Shop keepers are on guard too. One store manager, 38-year-old Mohammed Ali of Super 3 King Deli on 3rd Ave. and 162nd St, has not had any robberies at his 24-hour store, but he is worried one will happen because of the lack of police presence on his block.

“We need police around outside all the time to watch out for people,” Ali said. “I don’t think there are enough police in this precinct.”

Calls to the 42nd precinct for comment and requests via email and phone to police headquarters for more information about the investigation went unanswered at press time.

Not everyone in the neighborhood is worried, however. Sacher Lalharbi, 23, manages the 3rd Gourmet Deli on 3rd Avenue and 163rd Street, which closes every night at 11. As a result, he is not concerned about robberies at his own store, but the deli-owner did acknowledge. that groups of people walking the streets of Morrisania late at night stirred fears among residents.

“The crowd that comes in late at night makes the difference,” he said. “You always get a feeling that people in packs act more aggressive late at night. You could tell by their demeanor.”

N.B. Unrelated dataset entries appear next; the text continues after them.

(** [.value] of a [c_float] whose storage holds the word [w]: the 64 bits of
    the Python [float] that the C [float] is widened to. *)
Definition c_float_value (w : Z) : Z :=
  match single_of_bits w with
  | S754_nan => widen_nan w
  | x => bits_of_double (to_double x)
  end.

(** ** UTF-8 *)

Definition is_surrogate (c : Z) : bool := (55296 <=? c) && (c <=? 57343).

(** The trailing byte that carries bits [6k .. 6k+5] of [c]. *)
Definition trail (c : Z) (k : Z) : byte :=
  byte_of_Z (Z.lor 128 (Z.land (Z.shiftr c (6 * k)) 63)).

Definition utf8_encode_cp (c : Z) : option (list byte) :=
  if c <? 0 then None
  else if c <? 128 then Some [byte_of_Z c]
  else if c <? 2048 then
    Some [byte_of_Z (Z.lor 192 (Z.shiftr c 6)); trail c 0]
  else if c <? 65536 then
    if is_surrogate c then None
    else Some [byte_of_Z (Z.lor 224 (Z.shiftr c 12)); trail c 1; trail c 0]
  else if c <? 1114112 then
    Some [byte_of_Z (Z.lor 240 (Z.shiftr c 18));
          trail c 2; trail c 1; trail c 0]
  else None.

(** [s.encode("utf-8")]: fails on a lone surrogate. *)
Fixpoint utf8_encode (s : pystr) : option (list byte) :=
  match s with
  | [] => Some []
  | c :: r =>
      match utf8_encode_cp c, utf8_encode r with
      | Some b, Some br => Some (b ++ br)
      | _, _ => None
      end
  end.

(** The six payload bits of a trailing byte [10xxxxxx]. *)
Definition payload (b : byte) : option Z :=
  let z := Z_of_byte b in
  if Z.land z 192 =? 128 then Some (Z.land z 63) else None.

Definition push (acc : Z) (p : Z) : Z := Z.lor (Z.shiftl acc 6) p.

(** [b.decode("utf-8")], strict: no overlong form, no surrogate, nothing
    above U+10FFFF, no truncated sequence. *)
Fixpoint utf8_decode (b : list byte) : option pystr :=
  match b with
  | [] => Some []
  | b0 :: r =>
      let z := Z_of_byte b0 in
      if z <? 128 then cons z <$> utf8_decode r
      else if (194 <=? z) && (z <=? 223) then
        match r with
        | b1 :: r1 =>
            match payload b1 with
            | Some p1 => cons (push (Z.land z 31) p1) <$> utf8_decode r1
            | None => None
            end
        | _ => None
        end
      else if (224 <=? z) && (z <=? 239) then
        match r with
        | b1 :: b2 :: r2 =>
            match payload b1, payload b2 with
            | Some p1, Some p2 =>
                let c := push (push (Z.land z 15) p1) p2 in
                if (2048 <=? c) && negb (is_surrogate c)
                then cons c <$> utf8_decode r2 else None
            | _, _ => None
            end
        | _ => None
        end
      else if (240 <=? z) && (z <=? 244) then
        match r with
        | b1 :: b2 :: b3 :: r3 =>
            match payload b1, payload b2, payload b3 with
            | Some p1, Some p2, Some p3 =>
                let c := push (push (push (Z.land z 7) p1) p2) p3 in
                if (65536 <=? c) && (c <? 1114112)
                then cons c <$> utf8_decode r3 else None
            | _, _, _ => None
            end
        | _ => None
        end
      else None
  end.


(** ** The driver boundary *)

(** The device variants, with the numbers the driver knows them by. *)
Inductive Devices := ATTODRY1100 | ATTODRY2100 | ATTODRY800.

Definition Devices_value (d : Devices) : Z :=
  match d with
  | ATTODRY1100 => 0
  | ATTODRY2100 => 1
  | ATTODRY800 => 2
  end.

(** The functions of [adryLib], by name, grouped by C signature. The names are
    the ones [PyAttoDRY.py] calls. *)
Module adryLib.

(** Entry points without argument or result. *)
Inductive command :=
| end_ | Disconnect | Cancel | Confirm | toggleMagneticFieldControl
| togglePersistentMode | toggleSampleTemperatureControl
| toggleFullTemperatureControl | goToBaseTemperature | lowerError
| querySampleHeaterMaximumPower | querySampleHeaterResistance
| querySampleHeaterWireResistance | startSampleExchange | stopLogging
| sweepFieldToZero | togglePump | toggleStartUpShutdown
| queryReservoirTsetColdSample | queryReservoirTsetWarmSample
| queryReservoirTsetWarmMagnet | toggleCryostatInValve
| toggleCryostatOutValve | toggleDumpInValve | toggleDumpOutValve
| toggleExchangeHeaterControl | toggleHeliumValve | toggleInnerVolumeValve
| toggleOuterVolumeValve | togglePumpValve | toggleSampleSpace800Valve
| togglePump800Valve | toggleBreakVac800Valve.

(** Entry points that receive the address of one 4-byte cell ([int*] or
    [float*]) and leave their answer in it. *)
Inductive reader :=
| getAttodryErrorStatus | isControllingField | isControllingTemperature
| isPersistentModeSet | isDeviceInitialised | isDeviceConnected
| get4KStageTemperature | getMagneticField | getMagneticFieldSetPoint
| getSampleTemperature | getUserTemperature | getDerivativeGain
| getIntegralGain | getProportionalGain | getSampleHeaterMaximumPower
| getSampleHeaterPower | getSampleHeaterResistance
| getSampleHeaterWireResistance | getVtiHeaterPower | getVtiTemperature
| isGoingToBaseTemperature | isPumping | isSampleExchangeInProgress
| isSampleHeaterOn | isSampleReadyToExchange | isSystemRunning
| isZeroingField | getReservoirTsetColdSample | getReservoirTsetWarmSample
| getReservoirTsetWarmMagnet | getCryostatInPressure | getCryostatInValve
| getCryostatOutPressure | getCryostatOutValve | getDumpInValve
| getDumpOutValve | getDumpPressure | getReservoirHeaterPower
| getReservoirTemperature | get40KStageTemperature | getHeliumValve
| getInnerVolumeValve | getOuterVolumeValve | getPressure | getPumpValve
| getTurbopumpFrequency | isExchangeHeaterOn | getPump800Valve
| getSampleSpace800Valve | getPressure800 | GetTurbopumpFrequ800.

(** Entry points that receive one [float] by value. *)
Inductive setter :=
| setUserMagneticField | setUserTemperature | setDerivativeGain
| setIntegralGain | setProportionalGain | setSampleHeaterMaximumPower
| setSampleHeaterWireResistance | setSampleHeaterPower
| setSampleHeaterResistance | setVTIHeaterPower | setReservoirTsetWarmMagnet
| setReservoirTsetColdSample | setReservoirTsetWarmSample.

(** Modelled from the spec: [adryLib] is not among the sources, and the
    facade only ever calls [getAttodryErrorMessage]. The specification lists
    the action message as a diagnostic read of its own, next to the error
    message; [getActionMessage] is the entry point for it. Both fill a
    character buffer of a given length. *)
Inductive message := getAttodryErrorMessage | getActionMessage.

(** Entry points that receive one path. *)
Inductive transfer :=
| downloadSampleTemperatureSensorCalibrationCurve
| uploadSampleTemperatureCalibrationCurve.

(** The ctypes object behind a 4-byte cell that is passed by reference:
    [c_int()] or [c_float()]. The library receives an address only; the type
    is recorded with the call so that a trace tells which kind of cell the
    facade handed over. *)
Inductive cell_type := int_cell | float_cell.

(** One call into the library, with the native arguments it receives. A
    4-byte cell is given by its ctypes type and the 32-bit word it holds on
    entry, a [float] argument by its 32 bits, a C string by its bytes. *)
Inductive call :=
| call_begin (Device : Z)
| call_Connect (COMPort : list byte)
| call_command (f : command)
| call_reader (f : reader) (ty : cell_type) (cell : Z)
| call_setter (f : setter) (value : Z)
| call_message (f : message) (buffer : list byte) (length : Z)
| call_transfer (f : transfer) (path : list byte)
| call_downloadTemperatureSensorCalibrationCurve (n : Z) (path : list byte)
| call_uploadTemperatureCalibrationCurve (n : Z) (path : list byte)
| call_startLogging (path : list byte) (time_selection append : Z).

(** What a call leaves behind for the caller: the new content of the cell
    or of the buffer that was passed by reference. *)
Definition reply (c : call) : Type :=
  match c with
  | call_reader _ _ _ => Z
  | call_message _ _ _ => list byte
  | _ => unit
  end.

(** A driver inside its host process: some state, the effect of each call
    on it, and the number of bytes the process can still obtain for one
    buffer. *)
Record Driver := {
  dstate : Type;
  handle : ∀ c : call, dstate → reply c * dstate;
  heap : Z
}.

(** Whether a buffer of [n] bytes can be allocated. The length of a
    diagnostic buffer is chosen by the caller and the code puts no upper
    limit on it. A request below 2 GiB (a length that still fits the C [int]
    passed along with the buffer) is taken to succeed on every host; from
    2 GiB on the host decides, and what it refuses is a [MemoryError]. *)
Definition fits (drv : Driver) (n : Z) : bool :=
  n <? Z.max 2147483648 (heap drv).

End adryLib.

(** ** Programs of the facade *)

(** A method body: it returns, raises, reads or writes an attribute of
    [self], asks for a zeroed buffer, or calls the driver and goes on with
    what the driver left. *)
Inductive prog (A : Type) : Type :=
| Ret (a : A)
| Raise (e : exn)
| GetAttr (name : string) (k : pyval → prog A)
| SetAttr (name : string) (v : pyval) (k : prog A)
| Alloc (n : Z) (k : list byte → prog A)
| Invoke (c : adryLib.call) (k : adryLib.reply c → prog A).
Arguments Ret {A} a.
Arguments Raise {A} e.
Arguments GetAttr {A} name k.
Arguments SetAttr {A} name v k.
Arguments Alloc {A} n k.
Arguments Invoke {A} c k.

Fixpoint bind {A B : Type} (p : prog A) (f : A → prog B) : prog B :=
  match p with
  | Ret a => f a
  | Raise e => Raise e
  | GetAttr name k => GetAttr name (λ v, bind (k v) f)
  | SetAttr name v k => SetAttr name v (bind k f)
  | Alloc n k => Alloc n (λ b, bind (k b) f)
  | Invoke c k => Invoke c (λ r, bind (k r) f)
  end.

#[export] Instance prog_ret : MRet prog := @Ret.
#[export] Instance prog_bind : MBind prog := λ A B f p, bind p f.

Definition lift {A : Type} (r : result A) : prog A :=
  match r with
  | Returns a => Ret a
  | Raises e => Raise e
  end.

(** [ctypes.create_string_buffer(init)]. An integer asks for that many NUL
    bytes: it must fit an index ([OverflowError] otherwise), be non-negative
    ([ValueError]) and be granted by the host ([MemoryError]). A [bytes]
    object asks for a copy of itself and a final NUL. *)
Definition create_string_buffer (init : pyval) : prog (list byte) :=
  match init with
  | PyBytes b =>
      Alloc (Z.of_nat (length b) + 1) (λ _, Ret (b ++ [Byte.x00]))
  | _ =>
      match as_int init with
      | Some n =>
          if (n <? -9223372036854775808) || (9223372036854775808 <=? n)
          then Raise OverflowError
          else if n <? 0 then Raise ValueError
          else Alloc n Ret
      | None => Raise TypeError
      end
  end.

(** The state of a run: the attributes of [self], the driver, and the calls
    that reached the driver so far, oldest first. *)
Record run_state (D : Type) (A : Type) := {
  outcome : result A;
  object : gmap string pyval;
  driver : D;
  calls : list adryLib.call
}.
Arguments outcome {D A} r.
Arguments object {D A} r.
Arguments driver {D A} r.
Arguments calls {D A} r.

Section Run.
Variable drv : adryLib.Driver.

Yet, Lalharbi said he believes the police presence is a lot greater than it used to be and he feels safe in the neighborhood. Another plus for Lalharbi: his deli is only a few blocks away from the 42nd police precinct. The 42nd Precinct is on a three-sided corner that connects 3rd and Washington Avenues at 159th Sreet.

But many businesses in the neighborhood, like the Dunkin’ Donuts down the block from Lalharbi’s deli, are not taking any chances. Two years ago, the Dunkin’ Donuts was robbed, according to Manager Tahmina Aktar. Since, the actual storefront closes at 10 each night and opts to sell donuts and coffees after that from a late night window facing 163rd Street. The window looks like a booth where movie tickets are sold. Orders are only taken from that window after 10 p. m. to prevent robberies from occurring again. So far it has worked.

Despite the latest string of robberies in early January, things may actually be improving on the streets of Morrisania. A week later, from Jan 17 to the 23rd, only two robberies took place and there was even one less robbery so far in 2011 than there was at this time last year.